(** The letters N and K, and the bucket as a 32-bit number. *)
Definition GetBucketPosition (nKey : uint256) (fNew : bool) (bucket : Z) (i : AddrInfo) : Z :=
  GetCheapHash (nKey ++ [if fNew then 78 else 75] ++ le_digits 8 4 bucket ++ ser_vector (GetKey (ai_service i))) mod ADDRMAN_BUCKET_SIZE.

Definition IsTerrible (now : Z) (i : AddrInfo) : bool :=
  if now - m_last_try i <=? 60 then false
  else if ai_time i >? now + 600 then true
  else if now - ai_time i >? ADDRMAN_HORIZON then true
  else if ((m_last_success i =? 0) && (nAttempts i >=? ADDRMAN_RETRIES))%bool then true
  else if ((now - m_last_success i >? ADDRMAN_MIN_FAIL) && (nAttempts i >=? ADDRMAN_MAX_FAILURES))%bool then true
  else false.

(** ** The state *)

Notation cells := (gmap (Z * Z) Z).

Record NewTriedCount : Type := { n_new : Z; n_tried : Z }.
Definition no_count : NewTriedCount := {| n_new := 0; n_tried := 0 |}.

Record AddrMan : Type := {
  nKey : uint256;
  nIdCount : Z;
  mapInfo : gmap Z AddrInfo;
  mapAddr : gmap CService Z;
  vRandom : list Z;
  nTried : Z;
  vvTried : cells;
  nNew : Z;
  vvNew : cells;
  m_last_good : Z;
  m_tried_collisions : gset Z;
  m_network_counts : gmap Network NewTriedCount;
}.
Notation am := (stm AddrMan).

Definition new_AddrMan (key : uint256) : AddrMan :=
  {| nKey := key; nIdCount := 0; mapInfo := ∅; mapAddr := ∅; vRandom := []; nTried := 0; vvTried := ∅; nNew := 0; vvNew := ∅; m_last_good := 1;
     m_tried_collisions := ∅; m_network_counts := ∅ |}.

Definition set_ids (f : Z -> Z) (s : AddrMan) : AddrMan :=
  {| nKey := nKey s; nIdCount := f (nIdCount s); mapInfo := mapInfo s; mapAddr := mapAddr s; vRandom := vRandom s; nTried := nTried s; vvTried := vvTried s;
     nNew := nNew s; vvNew := vvNew s; m_last_good := m_last_good s; m_tried_collisions := m_tried_collisions s; m_network_counts := m_network_counts s |}.
Definition set_info (f : gmap Z AddrInfo -> gmap Z AddrInfo) (s : AddrMan) : AddrMan :=
  {| nKey := nKey s; nIdCount := nIdCount s; mapInfo := f (mapInfo s); mapAddr := mapAddr s; vRandom := vRandom s; nTried := nTried s; vvTried := vvTried s;
     nNew := nNew s; vvNew := vvNew s; m_last_good := m_last_good s; m_tried_collisions := m_tried_collisions s; m_network_counts := m_network_counts s |}.
Definition set_addr (f : gmap CService Z -> gmap CService Z) (s : AddrMan) : AddrMan :=
  {| nKey := nKey s; nIdCount := nIdCount s; mapInfo := mapInfo s; mapAddr := f (mapAddr s); vRandom := vRandom s; nTried := nTried s; vvTried := vvTried s;
     nNew := nNew s; vvNew := vvNew s; m_last_good := m_last_good s; m_tried_collisions := m_tried_collisions s; m_network_counts := m_network_counts s |}.
Definition set_random (f : list Z -> list Z) (s : AddrMan) : AddrMan :=
  {| nKey := nKey s; nIdCount := nIdCount s; mapInfo := mapInfo s; mapAddr := mapAddr s; vRandom := f (vRandom s); nTried := nTried s; vvTried := vvTried s;
     nNew := nNew s; vvNew := vvNew s; m_last_good := m_last_good s; m_tried_collisions := m_tried_collisions s; m_network_counts := m_network_counts s |}.
Definition set_nTried (f : Z -> Z) (s : AddrMan) : AddrMan :=
  {| nKey := nKey s; nIdCount := nIdCount s; mapInfo := mapInfo s; mapAddr := mapAddr s; vRandom := vRandom s; nTried := f (nTried s); vvTried := vvTried s;
     nNew := nNew s; vvNew := vvNew s; m_last_good := m_last_good s; m_tried_collisions := m_tried_collisions s; m_network_counts := m_network_counts s |}.
Definition set_nNew (f : Z -> Z) (s : AddrMan) : AddrMan :=
  {| nKey := nKey s; nIdCount := nIdCount s; mapInfo := mapInfo s; mapAddr := mapAddr s; vRandom := vRandom s; nTried := nTried s; vvTried := vvTried s;
     nNew := f (nNew s); vvNew := vvNew s; m_last_good := m_last_good s; m_tried_collisions := m_tried_collisions s; m_network_counts := m_network_counts s |}.
Definition set_table (tried : bool) (f : cells -> cells) (s : AddrMan) : AddrMan :=
  {| nKey := nKey s; nIdCount := nIdCount s; mapInfo := mapInfo s; mapAddr := mapAddr s; vRandom := vRandom s; nTried := nTried s;
     vvTried := if tried then f (vvTried s) else vvTried s; nNew := nNew s; vvNew := if tried then vvNew s else f (vvNew s); m_last_good := m_last_good s;
     m_tried_collisions := m_tried_collisions s; m_network_counts := m_network_counts s |}.
Definition set_last_good (time : Z) (s : AddrMan) : AddrMan :=
  {| nKey := nKey s; nIdCount := nIdCount s; mapInfo := mapInfo s; mapAddr := mapAddr s; vRandom := vRandom s; nTried := nTried s; vvTried := vvTried s;
     nNew := nNew s; vvNew := vvNew s; m_last_good := time; m_tried_collisions := m_tried_collisions s; m_network_counts := m_network_counts s |}.
Definition set_collisions (f : gset Z -> gset Z) (s : AddrMan) : AddrMan :=
  {| nKey := nKey s; nIdCount := nIdCount s; mapInfo := mapInfo s; mapAddr := mapAddr s; vRandom := vRandom s; nTried := nTried s; vvTried := vvTried s;
     nNew := nNew s; vvNew := vvNew s; m_last_good := m_last_good s; m_tried_collisions := f (m_tried_collisions s); m_network_counts := m_network_counts s |}.
Definition set_counts (f : gmap Network NewTriedCount -> gmap Network NewTriedCount) (s : AddrMan) : AddrMan :=
  {| nKey := nKey s; nIdCount := nIdCount s; mapInfo := mapInfo s; mapAddr := mapAddr s; vRandom := vRandom s; nTried := nTried s; vvTried := vvTried s;
     nNew := nNew s; vvNew := vvNew s; m_last_good := m_last_good s; m_tried_collisions := m_tried_collisions s; m_network_counts := f (m_network_counts s) |}.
- - -
Needed here are the exact lines from the start of the material through the line that contains "m_last_good := 1;", and no others.

(** The letters N and K, and the bucket as a 32-bit number. *)
Definition GetBucketPosition (nKey : uint256) (fNew : bool) (bucket : Z) (i : AddrInfo) : Z :=
  GetCheapHash (nKey ++ [if fNew then 78 else 75] ++ le_digits 8 4 bucket ++ ser_vector (GetKey (ai_service i))) mod ADDRMAN_BUCKET_SIZE.

Definition IsTerrible (now : Z) (i : AddrInfo) : bool :=
  if now - m_last_try i <=? 60 then false
  else if ai_time i >? now + 600 then true
  else if now - ai_time i >? ADDRMAN_HORIZON then true
  else if ((m_last_success i =? 0) && (nAttempts i >=? ADDRMAN_RETRIES))%bool then true
  else if ((now - m_last_success i >? ADDRMAN_MIN_FAIL) && (nAttempts i >=? ADDRMAN_MAX_FAILURES))%bool then true
  else false.

(** ** The state *)

Notation cells := (gmap (Z * Z) Z).

Record NewTriedCount : Type := { n_new : Z; n_tried : Z }.
Definition no_count : NewTriedCount := {| n_new := 0; n_tried := 0 |}.

Record AddrMan : Type := {
  nKey : uint256;
  nIdCount : Z;
  mapInfo : gmap Z AddrInfo;
  mapAddr : gmap CService Z;
  vRandom : list Z;
  nTried : Z;
  vvTried : cells;
  nNew : Z;
  vvNew : cells;
  m_last_good : Z;
  m_tried_collisions : gset Z;
  m_network_counts : gmap Network NewTriedCount;
}.
Notation am := (stm AddrMan).

Definition new_AddrMan (key : uint256) : AddrMan :=
  {| nKey := key; nIdCount := 0; mapInfo := ∅; mapAddr := ∅; vRandom := []; nTried := 0; vvTried := ∅; nNew := 0; vvNew := ∅; m_last_good := 1;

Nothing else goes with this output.